Search the listing below for the word "HashIter" and copy each line where it appears.
====
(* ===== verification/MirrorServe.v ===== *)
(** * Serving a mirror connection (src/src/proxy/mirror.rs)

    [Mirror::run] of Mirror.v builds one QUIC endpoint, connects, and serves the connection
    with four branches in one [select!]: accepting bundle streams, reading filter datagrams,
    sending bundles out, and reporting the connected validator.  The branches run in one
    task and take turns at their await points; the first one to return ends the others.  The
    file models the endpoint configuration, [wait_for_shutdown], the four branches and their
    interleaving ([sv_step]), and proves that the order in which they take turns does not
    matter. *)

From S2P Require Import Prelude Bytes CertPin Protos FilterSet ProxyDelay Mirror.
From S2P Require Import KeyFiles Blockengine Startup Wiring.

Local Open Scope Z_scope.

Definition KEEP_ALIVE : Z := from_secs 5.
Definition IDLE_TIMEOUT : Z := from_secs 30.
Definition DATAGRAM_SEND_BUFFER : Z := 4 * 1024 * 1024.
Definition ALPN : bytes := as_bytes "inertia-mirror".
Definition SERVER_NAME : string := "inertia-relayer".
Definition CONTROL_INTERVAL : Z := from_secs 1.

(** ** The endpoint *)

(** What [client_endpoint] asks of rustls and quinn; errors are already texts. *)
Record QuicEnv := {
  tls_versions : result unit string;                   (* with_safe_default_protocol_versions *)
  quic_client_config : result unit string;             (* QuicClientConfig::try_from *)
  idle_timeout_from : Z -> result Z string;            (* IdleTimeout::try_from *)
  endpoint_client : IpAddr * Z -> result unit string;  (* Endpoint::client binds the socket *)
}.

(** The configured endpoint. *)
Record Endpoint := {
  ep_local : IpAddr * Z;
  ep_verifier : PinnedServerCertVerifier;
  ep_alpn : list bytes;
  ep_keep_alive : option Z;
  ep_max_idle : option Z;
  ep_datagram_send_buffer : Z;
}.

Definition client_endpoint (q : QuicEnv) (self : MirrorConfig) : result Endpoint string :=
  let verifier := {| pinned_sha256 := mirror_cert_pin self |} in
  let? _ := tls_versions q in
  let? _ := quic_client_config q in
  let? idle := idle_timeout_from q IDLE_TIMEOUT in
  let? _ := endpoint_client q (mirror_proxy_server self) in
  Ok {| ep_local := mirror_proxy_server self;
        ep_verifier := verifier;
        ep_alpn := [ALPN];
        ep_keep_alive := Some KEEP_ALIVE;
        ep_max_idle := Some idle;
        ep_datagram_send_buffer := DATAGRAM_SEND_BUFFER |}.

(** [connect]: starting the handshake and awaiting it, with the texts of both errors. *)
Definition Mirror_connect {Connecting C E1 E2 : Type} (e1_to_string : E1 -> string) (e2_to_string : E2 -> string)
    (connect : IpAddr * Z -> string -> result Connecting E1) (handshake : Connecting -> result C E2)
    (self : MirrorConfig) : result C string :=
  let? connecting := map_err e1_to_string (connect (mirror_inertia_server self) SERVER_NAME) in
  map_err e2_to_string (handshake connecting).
====
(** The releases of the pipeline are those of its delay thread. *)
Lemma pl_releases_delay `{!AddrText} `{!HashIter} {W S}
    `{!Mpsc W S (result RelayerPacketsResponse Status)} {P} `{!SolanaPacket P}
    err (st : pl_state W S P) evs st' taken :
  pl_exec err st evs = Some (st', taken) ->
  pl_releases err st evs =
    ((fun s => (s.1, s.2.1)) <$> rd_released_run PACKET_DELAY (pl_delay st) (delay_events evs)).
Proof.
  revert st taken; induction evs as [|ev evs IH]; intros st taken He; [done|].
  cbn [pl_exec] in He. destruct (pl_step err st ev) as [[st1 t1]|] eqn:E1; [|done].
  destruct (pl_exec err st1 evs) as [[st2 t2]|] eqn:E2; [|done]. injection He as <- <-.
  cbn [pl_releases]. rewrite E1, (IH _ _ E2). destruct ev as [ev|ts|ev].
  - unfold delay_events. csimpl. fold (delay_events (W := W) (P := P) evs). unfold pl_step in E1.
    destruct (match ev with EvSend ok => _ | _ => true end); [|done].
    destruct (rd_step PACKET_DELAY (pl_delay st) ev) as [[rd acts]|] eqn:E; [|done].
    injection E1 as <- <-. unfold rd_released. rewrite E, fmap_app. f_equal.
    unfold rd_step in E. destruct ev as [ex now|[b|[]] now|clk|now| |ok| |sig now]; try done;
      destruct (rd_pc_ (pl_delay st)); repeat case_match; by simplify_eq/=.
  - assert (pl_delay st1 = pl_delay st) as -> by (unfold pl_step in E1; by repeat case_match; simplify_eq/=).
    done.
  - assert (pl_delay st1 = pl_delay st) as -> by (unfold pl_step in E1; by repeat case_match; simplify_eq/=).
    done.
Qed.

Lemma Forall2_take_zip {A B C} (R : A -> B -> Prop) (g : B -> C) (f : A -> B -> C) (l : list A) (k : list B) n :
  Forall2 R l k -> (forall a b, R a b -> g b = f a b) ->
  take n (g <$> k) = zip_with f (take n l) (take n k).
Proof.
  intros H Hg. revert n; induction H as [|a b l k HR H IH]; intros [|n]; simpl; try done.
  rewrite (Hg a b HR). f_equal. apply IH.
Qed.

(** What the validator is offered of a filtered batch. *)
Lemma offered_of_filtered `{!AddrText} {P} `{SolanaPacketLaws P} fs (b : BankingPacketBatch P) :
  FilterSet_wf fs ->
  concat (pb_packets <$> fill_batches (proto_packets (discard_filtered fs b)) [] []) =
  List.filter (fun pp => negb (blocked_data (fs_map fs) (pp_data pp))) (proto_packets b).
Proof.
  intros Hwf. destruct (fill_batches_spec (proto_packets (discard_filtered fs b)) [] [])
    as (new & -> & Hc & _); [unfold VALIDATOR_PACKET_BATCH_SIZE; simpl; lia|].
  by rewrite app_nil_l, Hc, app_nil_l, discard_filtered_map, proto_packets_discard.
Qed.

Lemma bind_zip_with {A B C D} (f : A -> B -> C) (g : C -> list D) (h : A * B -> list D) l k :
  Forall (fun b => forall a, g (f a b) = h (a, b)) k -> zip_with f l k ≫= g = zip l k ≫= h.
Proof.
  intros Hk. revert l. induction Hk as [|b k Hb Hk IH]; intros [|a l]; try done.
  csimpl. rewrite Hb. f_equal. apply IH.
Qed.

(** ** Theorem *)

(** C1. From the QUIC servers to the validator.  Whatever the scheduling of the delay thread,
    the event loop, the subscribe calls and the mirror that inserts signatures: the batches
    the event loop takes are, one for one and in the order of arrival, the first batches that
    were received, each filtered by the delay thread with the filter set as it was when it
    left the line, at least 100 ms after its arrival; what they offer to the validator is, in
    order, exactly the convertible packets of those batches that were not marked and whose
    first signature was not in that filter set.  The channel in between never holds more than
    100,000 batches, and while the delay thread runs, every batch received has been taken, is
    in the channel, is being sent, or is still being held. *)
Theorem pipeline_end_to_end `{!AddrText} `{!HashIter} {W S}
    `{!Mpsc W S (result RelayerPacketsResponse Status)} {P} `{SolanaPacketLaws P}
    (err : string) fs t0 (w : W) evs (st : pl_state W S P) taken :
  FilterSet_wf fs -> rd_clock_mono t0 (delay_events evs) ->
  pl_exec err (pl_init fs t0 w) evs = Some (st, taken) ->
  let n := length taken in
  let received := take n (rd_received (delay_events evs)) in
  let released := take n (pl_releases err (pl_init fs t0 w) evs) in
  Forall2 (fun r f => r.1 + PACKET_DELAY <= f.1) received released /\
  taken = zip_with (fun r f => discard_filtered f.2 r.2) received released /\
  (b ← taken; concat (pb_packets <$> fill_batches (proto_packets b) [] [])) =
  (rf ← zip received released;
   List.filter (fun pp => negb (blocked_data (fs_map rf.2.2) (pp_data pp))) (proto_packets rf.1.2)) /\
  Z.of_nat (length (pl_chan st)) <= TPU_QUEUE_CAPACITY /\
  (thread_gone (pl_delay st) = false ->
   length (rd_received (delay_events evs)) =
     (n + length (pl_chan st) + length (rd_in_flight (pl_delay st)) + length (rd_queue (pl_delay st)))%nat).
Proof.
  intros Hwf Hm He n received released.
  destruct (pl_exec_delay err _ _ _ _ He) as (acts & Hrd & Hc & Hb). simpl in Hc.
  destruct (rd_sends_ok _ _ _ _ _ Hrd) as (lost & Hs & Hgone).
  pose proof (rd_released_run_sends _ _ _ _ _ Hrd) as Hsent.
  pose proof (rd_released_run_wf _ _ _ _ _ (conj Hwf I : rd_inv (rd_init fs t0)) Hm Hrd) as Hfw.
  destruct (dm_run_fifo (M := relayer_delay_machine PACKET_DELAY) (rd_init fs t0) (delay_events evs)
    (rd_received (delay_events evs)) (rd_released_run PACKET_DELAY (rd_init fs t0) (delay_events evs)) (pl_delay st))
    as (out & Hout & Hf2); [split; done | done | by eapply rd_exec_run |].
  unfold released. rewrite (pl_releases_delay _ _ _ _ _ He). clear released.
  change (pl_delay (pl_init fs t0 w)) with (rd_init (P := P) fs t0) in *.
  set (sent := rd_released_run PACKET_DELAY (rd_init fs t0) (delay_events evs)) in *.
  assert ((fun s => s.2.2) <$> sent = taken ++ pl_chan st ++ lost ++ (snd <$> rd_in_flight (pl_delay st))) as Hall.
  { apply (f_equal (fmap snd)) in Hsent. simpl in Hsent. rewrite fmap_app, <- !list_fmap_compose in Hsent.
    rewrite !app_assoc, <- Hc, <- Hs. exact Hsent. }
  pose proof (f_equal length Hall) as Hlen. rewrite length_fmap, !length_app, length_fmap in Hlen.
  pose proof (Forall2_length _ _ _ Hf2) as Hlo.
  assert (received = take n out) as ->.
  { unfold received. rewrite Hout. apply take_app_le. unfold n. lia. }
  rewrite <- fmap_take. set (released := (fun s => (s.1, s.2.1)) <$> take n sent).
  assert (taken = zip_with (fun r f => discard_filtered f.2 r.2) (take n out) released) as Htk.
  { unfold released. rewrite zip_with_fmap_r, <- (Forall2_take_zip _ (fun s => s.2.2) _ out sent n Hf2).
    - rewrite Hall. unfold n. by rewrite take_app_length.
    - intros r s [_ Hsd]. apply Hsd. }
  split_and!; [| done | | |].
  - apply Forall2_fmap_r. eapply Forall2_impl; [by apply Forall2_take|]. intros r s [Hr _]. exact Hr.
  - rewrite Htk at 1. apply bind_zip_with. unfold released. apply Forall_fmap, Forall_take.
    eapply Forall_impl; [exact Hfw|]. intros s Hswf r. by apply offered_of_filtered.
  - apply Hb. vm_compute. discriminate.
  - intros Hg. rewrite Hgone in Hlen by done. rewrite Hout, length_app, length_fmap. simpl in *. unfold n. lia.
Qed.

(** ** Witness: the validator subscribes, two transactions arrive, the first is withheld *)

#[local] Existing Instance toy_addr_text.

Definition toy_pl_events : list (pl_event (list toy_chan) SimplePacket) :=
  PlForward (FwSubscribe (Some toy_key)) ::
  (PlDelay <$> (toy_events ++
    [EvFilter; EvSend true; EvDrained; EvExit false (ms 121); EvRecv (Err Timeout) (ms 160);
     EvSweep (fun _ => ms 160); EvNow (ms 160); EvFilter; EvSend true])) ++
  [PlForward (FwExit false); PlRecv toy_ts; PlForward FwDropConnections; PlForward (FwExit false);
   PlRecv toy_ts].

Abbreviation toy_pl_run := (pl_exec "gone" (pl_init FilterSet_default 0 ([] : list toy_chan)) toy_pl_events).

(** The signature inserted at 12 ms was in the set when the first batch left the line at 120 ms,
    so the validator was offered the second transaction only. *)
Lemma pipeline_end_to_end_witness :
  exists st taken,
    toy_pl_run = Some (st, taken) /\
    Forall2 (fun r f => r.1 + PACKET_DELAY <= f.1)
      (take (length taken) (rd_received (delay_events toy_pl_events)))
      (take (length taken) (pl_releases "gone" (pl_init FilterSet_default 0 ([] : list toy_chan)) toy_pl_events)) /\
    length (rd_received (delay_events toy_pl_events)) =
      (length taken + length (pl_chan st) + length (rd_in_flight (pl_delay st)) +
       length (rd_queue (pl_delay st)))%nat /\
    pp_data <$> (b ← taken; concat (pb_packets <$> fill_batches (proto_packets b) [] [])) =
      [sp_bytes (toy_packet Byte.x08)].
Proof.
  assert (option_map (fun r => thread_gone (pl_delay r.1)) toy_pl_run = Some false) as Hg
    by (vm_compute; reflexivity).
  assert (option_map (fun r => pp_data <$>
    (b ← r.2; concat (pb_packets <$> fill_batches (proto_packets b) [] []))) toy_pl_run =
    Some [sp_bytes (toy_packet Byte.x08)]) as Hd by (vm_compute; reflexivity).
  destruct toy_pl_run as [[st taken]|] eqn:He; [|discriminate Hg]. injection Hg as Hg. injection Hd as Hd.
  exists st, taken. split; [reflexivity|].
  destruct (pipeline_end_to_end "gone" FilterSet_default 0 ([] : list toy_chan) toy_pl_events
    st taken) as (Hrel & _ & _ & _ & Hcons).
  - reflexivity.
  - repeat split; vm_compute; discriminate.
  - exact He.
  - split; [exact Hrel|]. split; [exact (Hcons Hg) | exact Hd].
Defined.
====
## [SOLUTION FOR THIS EXERCISE]
Lemma pl_releases_delay `{!AddrText} `{!HashIter} {W S}
Theorem pipeline_end_to_end `{!AddrText} `{!HashIter} {W S}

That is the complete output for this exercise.